A Interact começa hoje uma série de publicações sobre o histórico de Compliance. Ela se baseia na pesquisa realizada para criação da solução em tecnologia GRC – Governança, Riscos e Compliance, que oferece o melhor da tecnologia para a gestão de programas de integridade.

Este conteúdo faz parte do Compliance Handbook da Interact, um material de 130 páginas que contempla o histórico, os fundamentos conceituais, a legislação brasileira, os principais modelos no mundo e como a Interact Suite SA a atende a estas recomendações.

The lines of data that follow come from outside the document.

(** * Bolt Support Insights dashboard (Legacy/dashboard.py)

    A shallow embedding of the dashboard's data path: [load_data], the
    sidebar filters, [create_summary_metrics], the chart helpers, the
    Category Breakdown and Recent Issues tables, the CSV export, and [main]
    as a function from the file system and the widget state to the list of
    page elements it emits.

    The dataframe library is embedded at the level the script uses it: a
    frame is a list of column labels and a list of rows, a row maps a
    column label to a cell, a cell is missing ([NaN], which also stands for
    NaT), a string, or a timestamp.  A CSV file is its text, which the
    tokenizer of [read_csv] cuts into records and the writer of [to_csv]
    puts together.  A widget call puts
    an element on the page and returns what the user chose, which [main]
    receives as a [Session].

    Left out: the page configuration and the style sheet that the module
    sets before [main] runs, the layout columns, the styling of the charts
    (a figure is the data it plots), and the memoisation of [load_data],
    which returns what the function returns.

    Where what the libraries do depends on their version or on the type
    that [read_csv] infers for a column, the definition concerned says
    which case it follows, and the properties that depend on it carry the
    case as a hypothesis. *)

From Stdlib Require Import List String Ascii Bool Arith ZArith QArith Lia
  Permutation Sorted DecimalString.
Import ListNotations.
Local Open Scope string_scope.
Local Open Scope nat_scope.

(** ** Exceptions and the error monad *)

Inductive exn :=
| FileNotFoundError (path : string)
| EmptyDataError
| ParserError
| KeyError (key : string)
| TypeError
| ValueError (msg : string)
| ZeroDivisionError.

Inductive result (A : Type) :=
| Ok (a : A)
| Raise (e : exn).
Arguments Ok {A} a.
Arguments Raise {A} e.

Definition bind {A B} (c : result A) (k : A -> result B) : result B :=
  match c with
  | Ok a => k a
  | Raise e => Raise e
  end.

Declare Scope py_scope.
Delimit Scope py_scope with py.
Notation "x <- c ;; k" := (bind c (fun x => k))
  (at level 61, c at next level, right associativity) : py_scope.
Local Open Scope py_scope.

(** [str(e)] as it appears in the message of [st.error]: for a
    tokenising error and a type error the first words of the message, for
    a key error the message of a key without quotes. *)
Definition exn_message (e : exn) : string :=
  match e with
  | FileNotFoundError p => "[Errno 2] No such file or directory: '" ++ p ++ "'"
  | EmptyDataError => "No columns to parse from file"
  | ParserError => "Error tokenizing data"
  | KeyError k => "'" ++ k ++ "'"
  | TypeError => "'<' not supported between instances"
  | ValueError msg => msg
  | ZeroDivisionError => "division by zero"
  end.

(** ** Timestamps *)

Record Timestamp := mkTimestamp {
  ts_year : nat; ts_month : nat; ts_day : nat; ts_hour : nat; ts_minute : nat
}.

(** A key that orders timestamps as the calendar does, for fields within
    their calendar ranges. *)
Definition ts_key (t : Timestamp) : Z :=
  (Z.of_nat (ts_minute t)
   + 60 * (Z.of_nat (ts_hour t)
   + 24 * (Z.of_nat (ts_day t)
   + 32 * (Z.of_nat (ts_month t)
   + 13 * Z.of_nat (ts_year t)))))%Z.

Definition is_leap (y : nat) : bool :=
  ((y mod 4 =? 0) && negb (y mod 100 =? 0)) || (y mod 400 =? 0).

Definition days_in_month (y m : nat) : nat :=
  match m with
  | 2 => if is_leap y then 29 else 28
  | 4 | 6 | 9 | 11 => 30
  | _ => 31
  end.

(** *** Parsing with the format '%d/%m/%Y %H:%M'

    The format is compiled to a regular expression, one group per
    directive, and the text is matched against it character by character:
    [\d] is any decimal digit of Unicode, [\s] any blank of Unicode, a
    class such as [[1-9]] holds ASCII digits only.  A blank in the format
    matches one or more blanks, and the match has to consume the whole
    text.  The groups are then read as integers and have to make a date
    of the calendar. *)

(** The characters of a text in UTF-8; [None] for bytes that are not
    UTF-8. *)
Definition continuation (c : ascii) : option N :=
  let n := N_of_ascii c in
  if ((128 <=? n) && (n <? 192))%N then Some (n - 128)%N else None.

Fixpoint decode_utf8 (s : list ascii) : option (list N) :=
  match s with
  | [] => Some []
  | a :: s1 =>
      let n := N_of_ascii a in
      if (n <? 128)%N then option_map (cons n) (decode_utf8 s1)
      else if ((194 <=? n) && (n <? 224))%N then
        match s1 with
        | b :: s2 =>
            match continuation b with
            | Some x => option_map (cons ((n - 192) * 64 + x)%N) (decode_utf8 s2)
            | None => None
            end
        | [] => None
        end
      else if ((224 <=? n) && (n <? 240))%N then
        match s1 with
        | b :: c :: s3 =>
            match continuation b, continuation c with
            | Some x, Some y =>
                let cp := ((n - 224) * 4096 + x * 64 + y)%N in
                if ((2048 <=? cp) && negb ((55296 <=? cp) && (cp <=? 57343)))%N
                then option_map (cons cp) (decode_utf8 s3) else None
            | _, _ => None
            end
        | _ => None
        end
      else if ((240 <=? n) && (n <? 245))%N then
        match s1 with
        | b :: c :: d :: s4 =>
            match continuation b, continuation c, continuation d with
            | Some x, Some y, Some z =>
                let cp := ((n - 240) * 262144 + x * 4096 + y * 64 + z)%N in
                if ((65536 <=? cp) && (cp <=? 1114111))%N
                then option_map (cons cp) (decode_utf8 s4) else None
            | _, _, _ => None
            end
        | _ => None
        end
      else None
  end.

(** [\d].  The decimal digits of Unicode come in runs of ten, from the
    digit zero to the digit nine of a script; [digit_runs] holds the digit
    zero of every run. *)
Definition digit_runs : list N :=
  [48; 1632; 1776; 1984; 2406; 2534; 2662; 2790; 2918; 3046; 3174; 3302;
   3430; 3558; 3664; 3792; 3872; 4160; 4240; 6112; 6160; 6470; 6608; 6784;
   6800; 6992; 7088; 7232; 7248; 42528; 43216; 43264; 43472; 43504; 43600;
   44016; 65296; 66720; 68912; 69734; 69872; 69942; 70096; 70384; 70736;
   70864; 71248; 71360; 71472; 71904; 72016; 72784; 73040; 73120; 92768;
   92864; 93008; 120782; 120792; 120802; 120812; 120822; 123200; 123632;
   125264; 130032]%N.
(** What a read in text mode makes of the line ends: CR LF and a lone CR
    become LF. *)
Fixpoint universal_newlines (s : string) : string :=
  match s with
  | EmptyString => EmptyString
  | String c s' =>
      if is_cr c then
        match s' with
        | String c' s'' =>
            if is_lf c' then String c' (universal_newlines s'')
            else String (ascii_of_nat 10) (universal_newlines s')
        | EmptyString => nl
        end
      else String c (universal_newlines s')
  end.

(** [s.replace(old, new)], with [skip] characters of a match still to be
    passed over: every occurrence of [old], left to right, none
    overlapping another. *)
Fixpoint replace_from (old new : string) (skip : nat) (s : string) : string :=
  match s with
  | EmptyString =>
      match skip with
      | O => if String.prefix old EmptyString then new else EmptyString
      | S _ => EmptyString
      end
  | String c s' =>
      match skip with
      | S k => replace_from old new k s'
      | O =>
          if String.prefix old s then
            new +:+ match String.length old with
                    | O => String c (replace_from old new 0 s')
                    | S k => replace_from old new k s'
                    end
          else String c (replace_from old new 0 s')
      end
  end.

Definition replace (old new s : string) : string := replace_from old new 0 s.

(** The components of a relative path written with slashes; an empty
    component and a dot name nothing. *)
Fixpoint split_slash (s : string) : list string :=
  match s with
  | EmptyString => [EmptyString]
  | String c s' =>
      if Ascii.eqb c "/"%char then EmptyString :: split_slash s'
      else match split_slash s' with
           | [] => [String c EmptyString]
           | x :: xs => String c x :: xs
           end
  end.

Definition parts (s : string) : list string :=
  List.filter (fun x => negb (String.eqb x "" || String.eqb x ".")) (split_slash s).

(** [base / s] for a relative [s] of any number of components *)
Definition joinpaths (base : path) (s : string) : path := foldl joinpath base (parts s).

(** One [os.mkdir] of [Path.mkdir(exist_ok=True)]: a missing parent is left
    to [on_missing], any other error is dropped when the directory is
    there. *)
Definition mkdir_exist_ok (p : path) (on_missing : exn -> M unit) : M unit :=
  try_except (mkdir p)
    (fun e : exn =>
       match e with
       | FileNotFoundError _ => on_missing e
       | _ => d ← isdir p; if d : bool then mret tt else raise e
       end).

(** [p.mkdir(parents=True, exist_ok=True)] *)
Fixpoint mkdir_parents (p : path) : M unit :=
  mkdir_exist_ok p
    (fun e : exn =>
       match p with
       | [] => raise e
       | _ :: parent => mkdir_parents parent ;; mkdir_exist_ok p raise
       end).

(** [p.touch()]: what exists is left as it is (its times apart), what does
    not is created as an empty file. *)
Definition touch (p : path) : M unit :=
  e ← path_exists p;
  if e : bool then mret tt else write_text p "".

(** [with p.open('r') as f: f.read()] *)
Definition open_read (p : path) : M string :=
  text ← read_text p; mret (universal_newlines text).

End Pathlib.

Infix "<//>" := Pathlib.joinpaths (at level 45, left associativity).

Module Command.
Import Pathlib.

(** How [handle] ends: it returns, or a [CommandError] leaves it; [Uncaught]
    is an exception that is no [Exception]. *)
Inductive command_result :=
| Done
| CommandError (msg : string)
| Uncaught (e : exn).

Definition structure : list (string * option string) :=
  [ ("delivery/dtos", Some "user.dtos.py");
    ("delivery/handlers", Some "user.controller.py");
    ("delivery/middlewares", None);
    ("delivery/routes", Some "user.routes.py");
    ("repository", Some "user.repository.py");
    ("services", Some "user.services.py");
    ("usecases", Some "user.usecases.py") ].

(** The directories that get an [__init__.py]. *)
Definition packages : list string :=
  [ ""; "delivery"; "delivery/dtos"; "delivery/handlers";
    "delivery/middlewares"; "delivery/routes";
    "repository"; "services"; "usecases" ].

(** The text of [apps.py]. *)
Definition apps_text (module_name : string) : string :=
  nl +:+ unlines [
    "from django.apps import AppConfig";
    "";
    "class " +:+ capitalize module_name +:+ "Config(AppConfig):";
    "    default_auto_field = 'django.db.models.BigAutoField'";
    "    name = 'modules." +:+ module_name +:+ "'"
  ].

(** The mention of the module that [handle] looks for in the settings. *)
Definition quoted (module_name : string) : string := "'modules." +:+ module_name +:+ "'".

Definition installed_apps : string := "INSTALLED_APPS = [".
(** [std::unordered_map::insert]: an existing entry is kept. *)
Definition map_insert_new {K V} `{Countable K} (k : K) (v : V) (m : gmap K V)
  : gmap K V :=
  match m !! k with
  | Some _ => m
  | None => <[k := v]> m
  end.

(** The body of the loop [for (auto &global_id : agent_ids)] of
    [InitializeWindows]. *)
Definition InitializeWindows_body (m : Master) (l : Layout)
    (global_id : AgentGlobalId) : result Layout :=
  let type := GlobalToLocalType m global_id in
  let id := GlobalToLocalId m global_id in
  ids ← vector_at (agent_ids_by_types_ l) type;
  let by_types := <[Z.to_nat type := {[id]} ∪ ids]> (agent_ids_by_types_ l) in
  bound ← vector_at (maximal_ids_ l) type;
  let maximal :=
    <[Z.to_nat type := Z.max bound (wrap64 (GlobalToLocalId m global_id + 1))]>
      (maximal_ids_ l) in
  master_id ← map_at (masters_ l) global_id;
  descr ← vector_at (PublicWindowsDescription l) master_id;
  let public_offsets :=
    map_insert_new global_id (used descr) (public_agents_offsets_ l) in
  let critical_offsets :=
    map_insert_new global_id (size (CriticalWindowDescription l))
      (critical_agents_offsets_ l) in
  public_size ← map_at (public_attributes_struct_sizes_ (catalog m)) type;
  let descrs :=
    <[Z.to_nat master_id :=
        {| size := size descr; used := wrap64 (used descr + public_size) |}]>
      (PublicWindowsDescription l) in
  critical_size ← map_at (critical_attributes_struct_sizes_ (catalog m)) type;
  Ok {| maximal_ids_ := maximal;
        agent_ids_by_types_ := by_types;
        masters_ := masters_ l;
        public_agents_offsets_ := public_offsets;
        critical_agents_offsets_ := critical_offsets;
        PublicWindowsDescription := descrs;
        CriticalWindowDescription :=
          {| size := wrap64 (size (CriticalWindowDescription l) + critical_size);
             used := used (CriticalWindowDescription l) |};
        begin_public_window_ := begin_public_window_ l;
        begin_critical_window_ := begin_critical_window_ l |}.

(** [InitializeWindows] from its first line to the end of the loop over the
    sorted identifiers.  The loop [for(auto x: PublicWindowsDescription)]
    assigns to copies and changes nothing. *)
Definition InitializeWindows_offsets (m : Master)
    (agent_ids : list AgentGlobalId) : result Layout :=
  let l := layout m in
  let sorted := merge_sort Z.le agent_ids in
  let l0 :=
    {| maximal_ids_ := replicate (Z.to_nat (nb_types_ (catalog m))) 0;
       agent_ids_by_types_ :=
         resize (nb_types_ (catalog m)) ∅ (agent_ids_by_types_ l);
       masters_ := masters_ l;
       public_agents_offsets_ := public_agents_offsets_ l;
       critical_agents_offsets_ := critical_agents_offsets_ l;
       PublicWindowsDescription :=
         resize (nb_masters_ m) {| size := 0; used := 0 |}
           (PublicWindowsDescription l);
       CriticalWindowDescription :=
         {| size := 0; used := used (CriticalWindowDescription l) |};
       begin_public_window_ := begin_public_window_ l;
       begin_critical_window_ := begin_critical_window_ l |} in
  foldM (InitializeWindows_body m) sorted l0.

(** [void Master::FillWindows(std::vector<AgentGlobalId> &agent_ids)] *)
Definition FillWindows (m : Master) (agent_ids : list AgentGlobalId)
  : result Master :=
  foldM
    (fun m' global_id =>
       owner ← map_at (masters_ (layout m')) global_id;
       m1 ← (if decide (owner = id_ m') then
               _ ← map_at (agents_ m') global_id;
               public_off ← map_at (public_agents_offsets_ (layout m')) global_id;
               critical_off ← map_at (critical_agents_offsets_ (layout m')) global_id;
               Ok (log (CopyCriticalAttributes global_id
                          (ptr_add (begin_critical_window_ (layout m')) critical_off))
                     (log (CopyPublicAttributes global_id
                             (ptr_add (begin_public_window_ (layout m')) public_off))
                        m'))
             else Ok m');
       match critical_structs_MPI_types_ (catalog m1)
               !! GlobalToLocalType m1 global_id with
       | Some dt =>
           _ ← map_at (critical_agents_offsets_ (layout m1)) global_id;
           root ← map_at (masters_ (layout m1)) global_id;
           Ok (log (MPI_Bcast_critical_struct global_id dt root) m1)
       | None => Ok m1
       end)
    agent_ids m.

(** [void Master::InitializeWindows(std::vector<AgentGlobalId> &agent_ids)] *)
Definition InitializeWindows (m : Master) (agent_ids : list AgentGlobalId)
  : result Master :=
  l ← InitializeWindows_offsets m agent_ids;
  let max_public_used :=
    foldl (fun acc x => Z.max acc (used x)) 0 (PublicWindowsDescription l) in
  let descrs :=
    (fun x => {| size := wrap64 (2 * max_public_used); used := used x |})
      <$> PublicWindowsDescription l in
  let '(public_begin, mem1) := malloc (wrap64 (2 * max_public_used)) (memory m) in
  let '(critical_begin, mem2) :=
    malloc (wrap64 (2 * size (CriticalWindowDescription l))) mem1 in
  let l' :=
    {| maximal_ids_ := maximal_ids_ l;
       agent_ids_by_types_ := agent_ids_by_types_ l;
       masters_ := masters_ l;
       public_agents_offsets_ := public_agents_offsets_ l;
       critical_agents_offsets_ := critical_agents_offsets_ l;
       PublicWindowsDescription := descrs;
       CriticalWindowDescription := CriticalWindowDescription l;
       begin_public_window_ := public_begin;
       begin_critical_window_ := critical_begin |} in
  let m1 :=
    set_read_cache (received_public_attributes_ m)
      (stored_public_attributes_ m) mem2 (set_layout l' m) in
  let m2 :=
    log (MPI_Win_allocate critical_window_
           (wrap64 (2 * size (CriticalWindowDescription l))))
      (log (MPI_Win_allocate public_window_ (wrap64 (2 * max_public_used))) m1) in
  FillWindows m2 (merge_sort Z.le agent_ids).

(** ** user_interface.cpp: the commands [run] and [set_period] *)

Module UserInterface.

Inductive Control : Type := IDLE | INIT | RUN | CHANGE_NB_THREADS | EXIT.

(** [error_init], without its final newline. *)
Definition error_init : string :=
  "No simulation has been initiated. Execute first a 'init'.".

(** The variables that [Parse] reads and writes: [control], [run],
    [is_alive], the master of the process (dereferenced only when [is_alive]
    holds), and what was printed on [std::cerr]. *)
Record State : Type := {
  control : Control;
  run : bool;
  is_alive : bool;
  master : Master;
  printed : list string
}.

(** The two commands modelled.  For [run], [n_steps] is [Some n] when
    [input >> n_steps] reads the [int] [n] and [None] when it fails; for
    [set_period], [new_period] is the [Time] read by [input >> new_period]. *)
Inductive Command : Type :=
| run_command (n_steps : option Z)
| set_period_command (new_period : Z).

(** The loop [for (int k = 0; k<n_steps; k++) master->RunSimulation();] *)
Fixpoint RunSimulations (n : nat) (k : nat) (env : nat → nat → StepEnv)
    (m : Master) : result Master :=
  match n with
  | O => Ok m
  | S n' => m' ← RunSimulation m (env k); RunSimulations n' (S k) env m'
  end.

(** [void Parse(...)] on these two commands; [env k t] is the environment of
    time step [t] of the [k]-th call of [RunSimulation]. *)
Definition Parse (cmd : Command) (env : nat → nat → StepEnv) (s : State)
  : result State :=
  match cmd with
  | run_command n_steps =>
      if is_alive s then
        match n_steps with
        | Some n =>
            m ← RunSimulations (Z.to_nat n) 0 env (master s);
            Ok {| control := RUN; run := run s; is_alive := is_alive s;
                  master := m; printed := printed s |}
        | None =>
            Ok {| control := RUN; run := true; is_alive := is_alive s;
                  master := master s; printed := printed s |}
        end
      else
        Ok {| control := control s; run := run s; is_alive := is_alive s;
              master := master s; printed := printed s ++ [error_init] |}
  | set_period_command new_period =>
      if is_alive s then
        Ok {| control := control s; run := run s; is_alive := is_alive s;
              master := ChangePeriod (master s) new_period new_period;
              printed := printed s |}
      else Ok s
  end.

End UserInterface.

(** ** Well-formed masters and environments

    The conditions under which no [at] of a time step throws.  They speak of
    the members that a time step leaves alone (the catalog, the layout, the
    identifiers of the local agents, the number of outbox buckets). *)

(** The interaction is addressed to an agent held by this master. *)
Definition local_recipient (m : Master) (inter : Interaction) : Prop :=
  is_Some (agents_ m !! LocalToGlobalId m (Interaction.recipient_id_ inter)
                          (Interaction.recipient_type_ inter)).
Definition ljust (w : nat) (s : pystr) : pystr :=
  s ++ repeat 32%N (w - length s)%nat.

Fixpoint group3 (fuel : nat) (z : Z) (acc : pystr) : pystr :=
  match fuel with
  | O => acc
  | S f =>
      if Z.ltb z 1000 then str_Z z ++ acc
      else let c := z mod 1000 in
           group3 f (z / 1000)
                  (44%N :: digit (c / 100) :: digit (c / 10 mod 10)
                        :: digit (c mod 10) :: acc)
  end.

(** [format(n, ',')]: the decimal digits grouped by thousands. *)
Definition commas (n : nat) : pystr :=
  group3 (S (Z.to_nat (Z.log2 (Z.of_nat n)))) (Z.of_nat n) [].

End PyFloat.

(** ** Exceptions *)

(** The classes of exception that the program meets.  [OtherError] stands
    for any class that is none of the named ones nor a subclass of them
    ([IsADirectoryError], a bare [OSError], ...). *)
Inductive exn_class :=
| UnicodeDecodeError
| PermissionError
| FileNotFoundError
| ZeroDivisionError
| OtherError (cls : pystr).

(** An exception: its class and [str(e)]. *)
Record exn := { exn_cls : exn_class; exn_str : pystr }.

Inductive result (A : Type) :=
| Ok (a : A)
| Raise (e : exn).
Arguments Ok {A} a.
Arguments Raise {A} e.

Definition bind {A B} (r : result A) (k : A -> result B) : result B :=
  match r with
  | Ok a => k a
  | Raise e => Raise e
  end.

Notation "x <- r ;; k" := (bind r (fun x => k))
  (at level 61, r at next level, right associativity).

(** ** Counter *)

(** A [Counter] is a dict: its items in insertion order, keys unique. *)
Definition Counter := list (char * nat).

Fixpoint get (cnt : Counter) (c : char) : option nat :=
  match cnt with
  | [] => None
  | (k, v) :: rest => if N.eqb k c then Some v else get rest c
  end.

(** [cnt[c] = cnt.get(c, 0) + 1]: an existing key keeps its position, a new
    key goes last. *)
Fixpoint incr (c : char) (cnt : Counter) : Counter :=
  match cnt with
  | [] => [(c, 1)]
  | (k, v) :: rest =>
      if N.eqb k c then (k, S v) :: rest else (k, v) :: incr c rest
  end.
(** C4 -- Last-write-wins reconciliation.  When the gateway returns the
    owner's tasks, each under its own identifier, the local store read by
    identifier after [syncFromServer] is the last-write-wins merge of the
    server response and of the local store before: a server task whose
    identifier matches a local task replaces it if and only if the
    server's [updatedAt] is strictly newer; a server task absent locally
    is inserted; a local task absent from the response is left as it
    was. *)
Theorem syncFromServer_last_write_wins w u serverTasks n :
  SyncService.svc_userId w = Some u -> u <> "" ->
  tasks_wf (SyncService.storage w) ->
  TaskService.getTasks (SyncService.net w) = (Ok (Some serverTasks), n) ->
  NoDup (List.map _id serverTasks) ->
  Forall (fun x => userId x = Some u) serverTasks ->
  forall taskId,
    SyncService.find_task taskId (SyncService.getOfflineTasks (SyncService.syncFromServer w))
    = last_write_wins (SyncService.find_task taskId serverTasks)
                      (SyncService.find_task taskId (SyncService.getOfflineTasks w)).
Proof.
  intros Hu Hne Hwf Hget Hnd Hown taskId.
  unfold SyncService.syncFromServer. rewrite Hget. cbv zeta.
  rewrite (getOfflineTasks_user (SyncService.set_net n w) u Hu Hne).
  rewrite (getOfflineTasks_user w u Hu Hne).
  change (SyncService.storage (SyncService.set_net n w)) with (SyncService.storage w).
  set (localTasks := StorageService.getTasks u (SyncService.storage w)).
  set (isNew := fun serverTask : task =>
         negb (existsb (fun localTask => String.eqb (_id localTask) (_id serverTask))
                       localTasks)).
  set (isNewer := fun serverTask : task =>
         match SyncService.find_task (_id serverTask) localTasks with
         | Some localTask => (updatedAt localTask <? updatedAt serverTask)%Z
         | None => false
         end).
  set (saved := (List.filter isNew serverTasks ++ List.filter isNewer serverTasks)%list).
  assert (NoDup (List.map _id saved)) as Hsaved.
  { apply NoDup_filters_ids; [done|]. intros x. unfold isNew, isNewer.
    rewrite existsb_find_task. by destruct (SyncService.find_task _ _). }
  assert (Forall (fun x => userId x = Some u) saved) as Hsaved_own.
  { apply Forall_app. split; apply Forall_forall; intros x Hx;
      apply list_elem_of_In, List.filter_In in Hx as [Hx _];
      rewrite Forall_forall in Hown; by apply Hown, list_elem_of_In. }
  destruct (find_after_saves saved (SyncService.set_net n w) u taskId Hwf Hsaved_own)
    as (_ & Hu' & Hfind).
  assert (SyncService.find_task taskId saved
          = match SyncService.find_task taskId serverTasks with
            | Some s => if isNew s || isNewer s then Some s else None
            | None => None
            end) as Hsaved_find.
  { unfold saved. rewrite find_task_app, !find_task_filter by done.
    destruct (SyncService.find_task taskId serverTasks) as [s|]; [|done].
    by destruct (isNew s), (isNewer s). }
  match goal with
  | |- SyncService.find_task _ (SyncService.getOfflineTasks ?w') = _ =>
      assert (SyncService.find_task taskId (SyncService.getOfflineTasks w')
              = SyncService.find_task taskId
                  (StorageService.getTasks u
                     (SyncService.storage
                        (fold_left (fun w task =>
                           SyncService.set_storage
                             (StorageService.saveTask task (SyncService.storage w)) w)
                           saved (SyncService.set_net n w))))) as ->
  end.
  { destruct (_ && _).
    - rewrite (getOfflineTasks_user _ u); [|by rewrite do_dispatch_control_user, Hu'|done].
      rewrite do_dispatch_storage. reflexivity.
    - rewrite (getOfflineTasks_user _ u); [done|by rewrite Hu'|done]. }
  rewrite Hfind, find_task_rev, Hsaved_find by done.
  change (SyncService.storage (SyncService.set_net n w)) with (SyncService.storage w).
  fold localTasks.
  destruct (SyncService.find_task taskId serverTasks) as [s|] eqn:Es; [|done].
  apply find_task_Some in Es as [_ <-].
  unfold isNew, isNewer, last_write_wins. rewrite existsb_find_task.
  destruct (SyncService.find_task (_id s) localTasks) as [l|]; simpl; [|done].
  by destruct (updatedAt l <? updatedAt s)%Z.
Qed.
End reconciliation.

Lemma reconcile_world_tasks_wf : tasks_wf (SyncService.storage reconcile_world).
Proof. intros _. split; simpl; repeat constructor. Defined.

Lemma syncFromServer_last_write_wins_witness :
  (SyncService.svc_userId reconcile_world = Some "u1"
   /\ tasks_wf (SyncService.storage reconcile_world)
   /\ fst (TaskService.getTasks (SyncService.net reconcile_world))
      = Ok (Some [demo_task'; demo_task2]))
  /\ SyncService.find_task "t1"
       (SyncService.getOfflineTasks (SyncService.syncFromServer reconcile_world))
     = Some demo_task'
  /\ SyncService.find_task "t2"
       (SyncService.getOfflineTasks (SyncService.syncFromServer reconcile_world))
     = Some demo_task2
  /\ SyncService.find_task "offline_1000_0.5"
       (SyncService.getOfflineTasks (SyncService.syncFromServer reconcile_world))
     = Some demo_task3.
Proof.
  split; [split; [reflexivity|split; [exact reconcile_world_tasks_wf|reflexivity]]|].
  assert ("u1" <> "") as Hne by discriminate.
  assert (NoDup (List.map _id [demo_task'; demo_task2])) as Hnd.
  { apply NoDup_cons. split; [|apply NoDup_singleton].
    intros Hin%list_elem_of_singleton. discriminate. }
  assert (Forall (fun x => userId x = Some "u1") [demo_task'; demo_task2]) as Hown
      by (repeat constructor).
  pose proof (syncFromServer_last_write_wins
                reconcile_world "u1" [demo_task'; demo_task2] _
                eq_refl Hne reconcile_world_tasks_wf eq_refl Hnd Hown) as Hlww.
  split; [exact (Hlww "t1")|]. split; [exact (Hlww "t2")|].
  exact (Hlww "offline_1000_0.5").
Defined.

Nesta primeira publicação, faremos um sobrevoo sobre alguns acontecimentos que, reativamente, culminaram na emergência da área.

Preâmbulo

Uma história reativa. Assim podemos resumir o contexto do Compliance ao longo dos anos. Evidentemente, essa interpretação não busca substituir a profundidade do trabalho de um historiador. Tampouco pretendemos que o tempo seja visto como uma evolução linear. Nossa finalidade se restringe a contextualizar a temática, oferecendo sobrevoos nos principais acontecimentos que corroboraram para o desenvolvimento da área.

De um lado, a história do Compliance mostra o protagonismo crescente dos Estados Unidos, tanto do ponto de vista econômico quanto geopolítico. Por outro lado, sublinha a crescente busca dos países em estabelecer regras em comum de jogo – leis, normativas ou requisitos de comércio exterior. Nestes aspectos, a propagação do Compliance surfa historicamente no conhecido processo de globalização.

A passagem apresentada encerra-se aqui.